Originally posted by The Dolphin

I have seen what drug use does very close to home and even weed - given it's cheap crap nowadays - is bloody dangerous and addictive and it should be stamped out.
None of these drugs should be legalized or downgraded.
They are all bloody dangerous!

I've always found the idea of routinely inhaling smoke (be it cigarettes, weed or whatever) to be an odd choice to make and clearly not great for health. That said I've known plenty of weed smokers over the years and most are decent, educated people whose habit doesn't particularly seem to impact them or others. We just hear about the negatives and drop outs.

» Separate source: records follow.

(** * Payment-history scraper: extraction heuristics and user edits

    A shallow embedding of [scraper.py] (class [PaymentDataScraper]) and of
    the [update_data] route of [app.py], followed by the properties of the
    extraction pipeline: table classification, header mapping, row
    extraction, the structured-content fallback, de-duplication, text
    cleaning and the user-edit operation.

    Python values are embedded as follows.
    - [str] is a list of Unicode code points ([Z]); ASCII literals of the
      source are written with [py "..."].
    - a [dict] with string keys is a [gmap str _]; the dict built by
      [_map_headers_to_targets] is a [gmap nat str].
    - a parsed HTML document is a [node] tree, queried with [find_all],
      [find] and [get_text] as the source does through BeautifulSoup.
    - what the interpreter decides from tables that are not part of the
      repository (Unicode alphanumerics, Unicode lower-casing, [int] of
      anything but a plain decimal literal, [str] of floats and
      containers) is a field of the class [PyRuntime]; on ASCII text
      every function below computes without them. *)

From Stdlib Require Import ZArith String Ascii DecimalString.
From stdpp Require Import base list gmap sorting.

#[local] Open Scope Z_scope.
#[local] Set Warnings "-register-all,-clear-no-such-hyp".

(** ** Python strings *)

Abbreviation str := (list Z).

Module PyStr.

(** An ASCII literal of the source as a list of code points. *)
Definition py (s : string) : str :=
  (fun a => Z.of_N (N_of_ascii a)) <$> list_ascii_of_string s.

(** [Py_UNICODE_ISSPACE]: the code points on which [str.split()],
    [str.strip()] and the regular-expression class [\s] agree. *)
Definition isspace (c : Z) : bool :=
  (9 <=? c) && (c <=? 13) || (28 <=? c) && (c <=? 32)
  || (c =? 133) || (c =? 160) || (c =? 5760)
  || (8192 <=? c) && (c <=? 8202)
  || (c =? 8232) || (c =? 8233) || (c =? 8239) || (c =? 8287)
  || (c =? 12288).

Definition is_ascii (c : Z) : bool := (0 <=? c) && (c <? 128).

Definition ascii_isalnum (c : Z) : bool :=
  (48 <=? c) && (c <=? 57) || (65 <=? c) && (c <=? 90)
  || (97 <=? c) && (c <=? 122).

Definition ascii_lower (c : Z) : Z :=
  if (65 <=? c) && (c <=? 90) then c + 32 else c.

(** [text.split()]: the maximal runs of non-whitespace characters.
    [cur] is the run being read. *)
Fixpoint split_from (cur : str) (s : str) : list str :=
  match s with
  | [] => match cur with [] => [] | _ => [cur] end
  | c :: s' =>
      if isspace c
      then match cur with [] => split_from [] s' | _ => cur :: split_from [] s' end
      else split_from (cur ++ [c]) s'
  end.
(** * Subtitle search server (app.py): a shallow embedding and its properties

    The development follows the layout of [app.py]:
    - Python strings and the [str], [re] and [os.path] operations the program
      calls;
    - [datetime.timedelta] with its range check, [to_timedelta] and
      [find_closest_sub];
    - a state-and-exception monad for the effectful part (socket writes,
      [print], [pysrt.open]);
    - [find_translation_in_other_lang], [format_single_result],
      [stream_subtitle_search] and [handle_client];
    - the properties, one theorem per claim. *)

From Stdlib Require Import String Ascii DecimalString.
From Stdlib Require Import List ZArith NArith Bool Lia Arith.
Import ListNotations.


(* ================================================================= *)
(** ** Python strings *)

(** A Python [str] is a sequence of Unicode code points. *)
Definition pystr := list N.

(** ASCII literals of the program text. *)
Definition py (s : String.string) : pystr :=
  map N_of_ascii (String.list_ascii_of_string s).
Arguments py s%_string.

Definition nl : N := 10%N.
Definition space : N := 32%N.

Definition pystr_eqb (a b : pystr) : bool :=
  if list_eq_dec N.eq_dec a b then true else false.

(** [s.startswith(p)] *)
Fixpoint startswith (p s : pystr) : bool :=
  match p, s with
  | [], _ => true
  | _ :: _, [] => false
  | a :: p', b :: s' => N.eqb a b && startswith p' s'
  end.

(** [s.endswith(p)] *)
Definition endswith (s p : pystr) : bool :=
  startswith (rev p) (rev s).

(** [p in s] for strings: [p] occurs as a contiguous substring of [s]. *)
Fixpoint contains (s p : pystr) : bool :=
  startswith p s ||
  match s with
  | [] => false
  | _ :: s' => contains s' p
  end.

I would certainly say that I've seen alcohol mess up a good few lives and routinely result in violence, but I still enjoy the odd pint so its all about balance. Clamping downs on the person habits / choices isn't all positive. If the bar is set so low it's just going to cause more harm than good.

All of these 'war on drugs' pushes never really lead anywhere. Sure for opiates that people can get hooked on super quick there should be efforts to stamp it out, but often its ironically doctors handing those out anyway (especially in the States). It's more distraction than attempt to help solve a problem. Lots of aspects of modern society for the working man are depressing and hamster wheel like, so to be honest, I'd find it unusual if a good chunk of people weren't chucking back a few pints or relative equivalents.


Edited by BlueJay (06 Dec 2021 8.53pm)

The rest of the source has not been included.